Image d’entête, à partir de l’étude : image LiDAR montrant des structures triadiques dans le centre civique d’El Mirador (la pyramide do Tigre est la plus grande dans cette section de la ville). (Richard D. Hansen et col./ Ancient Mesoamerica)
Les archéologues ont longtemps cru qu’en Méso-Amérique, la « Époque préclassique » (de 1 000 av. J.-C. à 150 apr. J.-C.) était caractérisée par une occupation humaine sporadique. Mais ce n’est peut-être pas vrai, il est plus probable que nous n’avons pas encore trouvé de signes de cette occupation.

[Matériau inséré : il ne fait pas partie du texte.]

Lemma tst_cow_flags e : tst (Z.land e (~64 PTE_ADDR_MASK)) PTE_COW = tst e PTE_COW.
Proof.
  unfold PTE_COW. rewrite Z.shiftl_1_l, !tst_pow2, Z.land_spec, not_addr_mask_testbit by lia.
  by rewrite andb_true_r.
Qed.

(** ** Reference counts *)

Lemma unref_keeps_page phys r p :
  refs_wf r → page_get_refcount phys r ≠ 1 → (page_unref phys r p).2 = p.
Proof.
  unfold refs_wf, page_get_refcount, page_unref. destruct (page_info r) as [arr|]; [|done]. intros Hwf.
  case_if; [done|]. intros H1. case_if; [done|]. case_if; [done|]. cbn zeta. rewrite rd_wr_eq.
  pose proof (Hwf (phys / PAGE_SIZE)). rewrite u8_small by lia. by case_if; [lia|].
Qed.

Lemma unref_get phys r p q :
  refs_wf r → counted phys r →
  page_get_refcount q (page_unref phys r p).1 =
  let c := page_get_refcount phys r in
  if decide (q / PAGE_SIZE = phys / PAGE_SIZE ∧ 0 < c < 255) then c - 1 else page_get_refcount q r.
Proof. intros Hwf Hc. by apply (page_unref_spec phys r p). Qed.

Lemma unref_uncounted phys r p : ¬ counted phys r → (page_unref phys r p).1 = r.
Proof.
  unfold counted, page_unref. intros Hc. destruct (page_info r) as [arr|]; [|done].
  destruct (Z.leb_spec (max_pages r) (phys / PAGE_SIZE)); [done|]. destruct Hc. split; [by eexists|done].
Qed.

Lemma set_refcount_counted phys c q r : counted q (page_set_refcount phys c r) ↔ counted q r.
Proof.
  unfold counted, page_set_refcount. destruct (page_info r) as [arr|] eqn:Ei; [|by rewrite Ei].
  case_if; [by rewrite Ei|]. cbn. split; intros [[? _] ?]; split; try done; by eexists.
Qed.

Lemma set_refcount_get phys c q r :
  page_get_refcount q (page_set_refcount phys c r) =
  if decide (q / PAGE_SIZE = phys / PAGE_SIZE ∧ counted phys r) then c else page_get_refcount q r.
Proof.
  unfold page_get_refcount, page_set_refcount, counted. destruct (page_info r) as [arr|] eqn:Ei.
  2:{ rewrite Ei. rewrite decide_False; [done|]. by intros (_ & [[? [=]] _]). }
  destruct (Z.leb_spec (max_pages r) (phys / PAGE_SIZE)).
  { rewrite Ei, decide_False; [done|]. intros (_ & _ & ?). lia. }
  cbn. case_decide as Hd.
  - destruct Hd as [-> _]. destruct (Z.leb_spec (max_pages r) (phys / PAGE_SIZE)); [lia|]. apply rd_wr_eq.
  - case_if; [done|]. apply rd_wr_ne. intros Eq. apply Hd. split; [done|]. split; [by eexists|done].
Qed.

Lemma set_refcount_wf phys r : refs_wf r → refs_wf (page_set_refcount phys 1 r).
Proof.
  unfold refs_wf, page_set_refcount. destruct (page_info r) as [arr|] eqn:Ei; [|by rewrite Ei].
  intros Hwf. case_if; [by rewrite Ei|]. cbn. intros i. rewrite rd_wr. case_decide; [lia|apply Hwf].
Qed.

(** ** The copy *)

Section CowCopy.
Context (root va n e pt : Z) (k : kmem).
Hypothesis Ho : space_own user_half root k.
Hypothesis HI : user_half (PML4_INDEX va).
Hypothesis He : pte_at root va k = Some e.
Hypothesis Hpt : walk (k_mem k) root (upper_path va) = Some pt.
Hypothesis Hn : n ∈ free_set (k_pmm k).
Hypothesis Hpos : 0 < n.

Definition copied_page : kmem := set_mem (copy_page (n * 4096) (frame e) (k_mem k)) (set_pmm (take_page n (k_pmm k)) k).

#[local] Abbreviation k1 := copied_page.

Lemma copied_frame_words :
  (∀ a, a / 4096 ≠ n → rd (k_mem k1) a = rd (k_mem k) a) ∧
  (∀ i, idx_ok i → rd (k_mem k1) (n * 4096 + 8 * i) = rd (k_mem k) (frame e + 8 * i)).
Proof.
  destruct (so_used _ _ _ Ho va e HI He) as (Ha & _ & Hf).
  assert (n * 4096 ≠ frame e) as Hne by (intros E; apply Hf; by rewrite <- E, Z.div_mul).
  assert ((n * 4096) mod 4096 = 0) as Hal by (apply Z.mod_mul; lia).
  split.
  - intros a Han. apply (copy_page_words _ _ (k_mem k) a Hal Ha Hne). by rewrite Z.div_mul by lia.
  - intros i Hi. by apply (copy_page_words _ _ (k_mem k) 0 Hal Ha Hne).
Qed.

Lemma copied_walk q : path_ok user_half q → walk (k_mem k1) root q = walk (k_mem k) root q.
Proof. apply (frame_page_walk user_half root n k k1 (so_wf _ _ _ Ho) Hn), copied_frame_words. Qed.

Lemma copied_pte vb : user_half (PML4_INDEX vb) → pte_at root vb k1 = pte_at root vb k.
Proof.
  intros HIb. apply (frame_page_leaf user_half root n k k1 (so_wf _ _ _ Ho) Hn); eauto with seedos.
  apply copied_frame_words.
Qed.

Lemma copied_step : region_step user_half root k k1.
Proof.
  assert (free_set (k_pmm k1) = free_set (k_pmm k) ∖ {[n]}) as Hfr by apply take_page_free_set. split.
  - apply (frame_page_wf user_half root n k k1 (so_wf _ _ _ Ho) Hn eq_refl), copied_frame_words.
  - intros a _ Hf. apply copied_frame_words. intros E. apply Hf. by rewrite E.
  - rewrite Hfr. set_solver.
  - done.
  - intros p t Hp. rewrite copied_walk by done. by left.
Qed.

Lemma copied_own : space_own user_half root k1.
Proof.
  apply (own_same user_half root k); [done|apply copied_step| |apply copied_pte].
  intros p t i Hp Hw. rewrite copied_walk in Hw by eauto with seedos.
  rewrite (frame_page_ent user_half root n k k1 (so_wf _ _ _ Ho) Hn (proj1 copied_frame_words) p t i); eauto with seedos.
  by apply (so_small _ _ _ Ho p).
Qed.

(** The new page is used, no table, and mapped nowhere yet. *)
Lemma copied_fresh :
  used_page (k_pmm k1) (n * 4096) ∧ Z.land (n * 4096) PTE_ADDR_MASK = n * 4096 ∧
  (∀ p t, path_ok user_half p → walk (k_mem k1) root p = Some t → n * 4096 ≠ t) ∧
  (∀ vb e', user_half (PML4_INDEX vb) → pte_at root vb k1 = Some e' → frame e' ≠ n * 4096).
Proof.
  pose proof Hn as [Hr _]%elem_of_free_set. pose proof (sw_phys _ _ _ (so_wf _ _ _ Ho)).
  assert ((n * 4096) mod 4096 = 0) as Hal by (apply Z.mod_mul; lia). split_and!.
  - split; [done|]. rewrite Z.div_mul by lia. split; [cbn; lia|]. cbn. rewrite take_page_free_set. set_solver.
  - apply addr_mask_page; [done|lia].
  - intros p t Hp Hw <-. rewrite copied_walk in Hw by done.
    destruct (sw_used _ _ _ (so_wf _ _ _ Ho) p _ Hp Hw) as (_ & _ & Hf). by rewrite Z.div_mul in Hf by lia.
  - intros vb e' HIb He' E. rewrite copied_pte in He' by done. destruct (so_used _ _ _ Ho vb e' HIb He') as (_ & _ & Hf).
    by rewrite E, Z.div_mul in Hf by lia.
Qed.

(** Unmapping the shared page and mapping the copy. *)
Record remapped (fl : Z) (k' : kmem) : Prop := {
  rm_own : space_own user_half root k';
  rm_step : region_step user_half root k k';
  rm_pte : ∀ vb, user_half (PML4_INDEX vb) →
    pte_at root vb k' = if decide (same_page va vb) then Some (Z.lor (n * 4096) fl) else pte_at root vb k;
  rm_words : ∀ o, 0 ≤ o < 4096 → o mod 8 = 0 → rd (k_mem k') (n * 4096 + o) = rd (k_mem k) (frame e + o);
  rm_rest : k_pmm k' = take_page n (k_pmm k) ∧ k_refs k' = k_refs k ∧ kernel_pml4_phys k' = kernel_pml4_phys k;
}.

Lemma cow_remap fl :
  Z.land fl PTE_ADDR_MASK = 0 → tst fl PTE_PRESENT = true →
  remapped fl (vmm_map_page root va (n * 4096) fl (vmm_unmap_page root va k1).2).2.
Proof.
  intros Hfm Hfp. pose proof copied_own as Ho1. destruct copied_fresh as (Hu & Hm & Hsep & Hnew).
  assert (walk (k_mem k1) root (upper_path va) = Some pt) as Hpt1 by (rewrite copied_walk; eauto with seedos).
  rewrite vmm_unmap_page_walk, Hpt1, (small_path user_half) by (apply Ho1 || done). cbn [snd].
  set (k2 := set_ent pt (PT_INDEX va) 0 k1).
  destruct (clear_pte_own user_half root va k1 Ho1 HI pt k2 Hpt1 eq_refl) as (Ho2 & Hst2 & Hpte2).
  assert (walk (k_mem k2) root (upper_path va) = Some pt) as Hpt2.
  { unfold k2. rewrite (store_leaf_walk user_half root k1 (upper_path va)); eauto with seedos. apply Ho1. }
  destruct (map_page_present user_half root va (n * 4096) fl k2 pt (so_wf _ _ _ Ho2) HI Hpt2) as (k3 & -> & Hs3 & Ep3 & Hpt3).
  cbn [snd]. rewrite Hm. set (v := Z.lor (n * 4096) fl). set (k4 := set_ent pt (PT_INDEX va) v k3).
  pose proof (store_pte_step user_half root va pt v k3 (si_wf _ _ _ _ Hs3) HI Hpt3) as Hst4. fold k4 in Hst4.
  assert (region_step user_half root k1 k4) as Hst.
  { eapply region_step_trans; [exact Hst2|]. eapply region_step_trans; [by apply since_region_step|done]. }
  assert (frame v = n * 4096) as Hfv by (unfold frame, v; rewrite <- Hm at 1; by rewrite land_lor_flags).
  assert (∀ vb, user_half (PML4_INDEX vb) →
    pte_at root vb k4 = if decide (same_page va vb) then Some v else pte_at root vb k1) as Hpte.
  { intros vb HIb. unfold k4. rewrite (store_pte_at user_half root va pt v k3 (si_wf _ _ _ _ Hs3) HI Hpt3 vb HIb).
    assert (tst v PTE_PRESENT = true) as -> by (unfold v; rewrite tst_present in *; by rewrite Z.lor_spec, Hfp, orb_true_r).
    case_decide; [done|]. transitivity (pte_at root vb k2); [|by rewrite Hpte2, decide_False].
    unfold pte_at. rewrite (si_leaf _ _ _ _ Hs3); eauto with seedos. }
  assert (k_pmm k4 = take_page n (k_pmm k)) as Epm by exact Ep3.
  split.
  - refine (own_store user_half root va v k1 k4 Ho1 Hst _ Hpte _ _ _).
    + apply (store_leaf_small user_half root k3 (upper_path va)); eauto with seedos. apply (si_small _ _ _ _ Hs3), Ho2.
    + rewrite Hfv, Epm. exact Hu.
    + intros p t Hp Hw. rewrite Hfv. apply (Hsep p); [done|].
      destruct (rs_tables _ _ _ _ Hst p t Hp Hw) as [|Hin]; [done|].
      destruct (sw_used _ _ _ (rs_wf _ _ _ _ Hst) p t Hp Hw) as (_ & _ & Hf). destruct Hf. rewrite Epm. exact Hin.
    + intros vb e' HIb _ He'. rewrite Hfv. by apply (Hnew vb).
  - eapply region_step_trans; [apply copied_step|done].
  - intros vb HIb. rewrite Hpte, copied_pte by done. done.
  - intros o Ho4 Ho8. destruct Hu as (Ha & _ & Hf). rewrite (rs_untouched _ _ _ _ Hst).
    + replace o with (8 * (o / 8)) by zdm. apply copied_frame_words. unfold idx_ok. zdm.
    + intros (p & t & i & (Hp & Hi & _) & Hw & E). apply (Hsep p t Hp Hw).
      assert (t mod 4096 = 0) by (eapply table_aligned, Hw; [apply Ho1|done]). unfold idx_ok in Hi. zdm.
    + by rewrite page_of_offset.
  - destruct (si_rest _ _ _ _ Hs3) as (E1 & E2 & _). split_and!; [done|exact E1|exact E2].
Qed.
End CowCopy.

(** Making the entry writable in place. *)
Lemma sole_owner_ok root va e pt k :
  space_own user_half root k → user_half (PML4_INDEX va) → pte_at root va k = Some e →
  walk (k_mem k) root (upper_path va) = Some pt →
  let v := Z.lor (frame e) (unshared_flags e) in
  let k' := set_ent pt (PT_INDEX va) v k in
  space_own user_half root k' ∧ untouched user_half root k k' ∧
  ∀ vb, user_half (PML4_INDEX vb) → pte_at root vb k' = if decide (same_page va vb) then Some v else pte_at root vb k.
Proof.
  intros Ho HI He Hpt v k'. pose proof (so_wf _ _ _ Ho) as Hwf.
  pose proof (store_pte_step user_half root va pt v k Hwf HI Hpt) as Hst. fold k' in Hst.
  assert (frame v = frame e) as Hfv by (unfold v; unfold frame at 1 2; by rewrite land_lor_flags by apply unshared_mask).
  assert (∀ vb, user_half (PML4_INDEX vb) →
    pte_at root vb k' = if decide (same_page va vb) then Some v else pte_at root vb k) as Hpte.
  { intros vb HIb. unfold k'. rewrite (store_pte_at user_half root va pt v k Hwf HI Hpt vb HIb).
    assert (tst v PTE_PRESENT = true) as ->; [|done].
    pose proof (unshared_present e (pte_present _ _ _ _ He)) as Hp. unfold v. rewrite tst_present in *.
    by rewrite Z.lor_spec, Hp, orb_true_r. }
  split_and!; [|apply Hst|exact Hpte].
  refine (own_store user_half root va v k k' Ho Hst _ Hpte _ _ _).
  - apply (store_leaf_small user_half root k (upper_path va)); eauto with seedos. apply Ho.
  - rewrite Hfv. by apply (so_used _ _ _ Ho va).
  - intros p t Hp Hw. rewrite Hfv. unfold k' in Hw.
    rewrite (store_leaf_walk user_half root k (upper_path va)) in Hw; eauto with seedos.
    by apply (so_sep _ _ _ Ho va e p t).
  - intros vb e' HIb Hne He' E. rewrite Hfv in E. apply Hne. by apply (so_inj _ _ _ Ho va vb e e').
Qed.

Lemma page_mask_page a : 0 ≤ a < 2 ^ 64 → Z.land a (~64 0xFFF) = a / 4096 * 4096.
Proof.
  intros Ha. apply Z.bits_inj'. intros i Hi. rewrite Z.land_spec.
  change 4096 with (2 ^ 12). rewrite <- Z.shiftr_div_pow2, <- Z.shiftl_mul_pow2, Z.shiftl_spec by lia.
  destruct (decide (i < 64)) as [Hlt|Hge].
  - rewrite not64_testbit by lia. change 0xFFF with (Z.ones 12). rewrite Z.testbit_ones_nonneg by lia.
    destruct (Z.ltb_spec i 12); cbn [negb].
    + rewrite andb_false_r. symmetry. apply Z.testbit_neg_r. lia.
    + rewrite andb_true_r, Z.shiftr_spec by lia. f_equal. lia.
  - assert (Z.testbit a i = false) as Hf.
    { rewrite <- (Z.mod_small a (2 ^ 64)) by lia. apply Z.mod_pow2_bits_high. lia. }
    rewrite Hf. cbn. rewrite Z.shiftr_spec by lia. replace (i - 12 + 12) with i by lia. done.
Qed.

(** ** What the page-fault handler promises *)
From S2P Require Import VmmFree.

(** User words read the same through two entries with the same words. *)
Lemma words_kept root va k k' e e' :
  pte_at root va k = Some e → pte_at root va k' = Some e' →
  (∀ o, 0 ≤ o < 4096 → o mod 8 = 0 → rd (k_mem k') (frame e' + o) = rd (k_mem k) (frame e + o)) →
  ∀ vb, same_page va vb → vb mod 8 = 0 → user_word root vb k' = user_word root vb k.
Proof.
  intros He He' Hw vb Hs Hal. unfold user_word. rewrite <- !(same_page_pte root va vb) by done. rewrite He, He'.
  cbn [mbind option_bind]. f_equal. apply Hw; zdm.
Qed.

(** What a handled fault at [fault] on a page shared through entry [e] leaves:
    the entry is writable and no longer shared, on the old frame or on a page
    that was free. *)
Record unshared (root fault e : Z) (copy : bool) (k k' : kmem) : Prop := {
  us_own : space_own user_half root k';
  us_entry : ∃ f, pte_at root fault k' = Some (Z.lor f (unshared_flags e)) ∧
    frame (Z.lor f (unshared_flags e)) = f ∧
    if copy then (f / 4096) ∈ free_set (k_pmm k) ∧ free_set (k_pmm k') = free_set (k_pmm k) ∖ {[f / 4096]}
    else f = frame e ∧ k_pmm k' = k_pmm k;
  us_words : ∀ vb, user_half (PML4_INDEX vb) → vb mod 8 = 0 → user_word root vb k' = user_word root vb k;
  us_others : ∀ vb, user_half (PML4_INDEX vb) → ¬ same_page fault vb → pte_at root vb k' = pte_at root vb k;
  us_untouched : untouched user_half root k k';
}.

Il n’est pas facile d’explorer les épaisses et luxuriantes forêts tropicales et de voir si elles cachent des trésors archéologiques. Mais de nouveaux outils permettent aux chercheurs d’étudier ces sites à distance. Le Lidar est un nouvel outil qui fait une grande différence. Acronyme de « laser imaging, detection, and ranging » (imagerie, détection et télémétrie par laser), le Lidar fait exactement ce qu’il annonce : il utilise un laser pour détecter et mesurer la distance entre des éléments difficiles à voir à l’œil nu. Il envoie des myriades d’impulsions dans toutes les directions, mesure le temps que met l’impulsion à revenir et calcule la distance sur cette base.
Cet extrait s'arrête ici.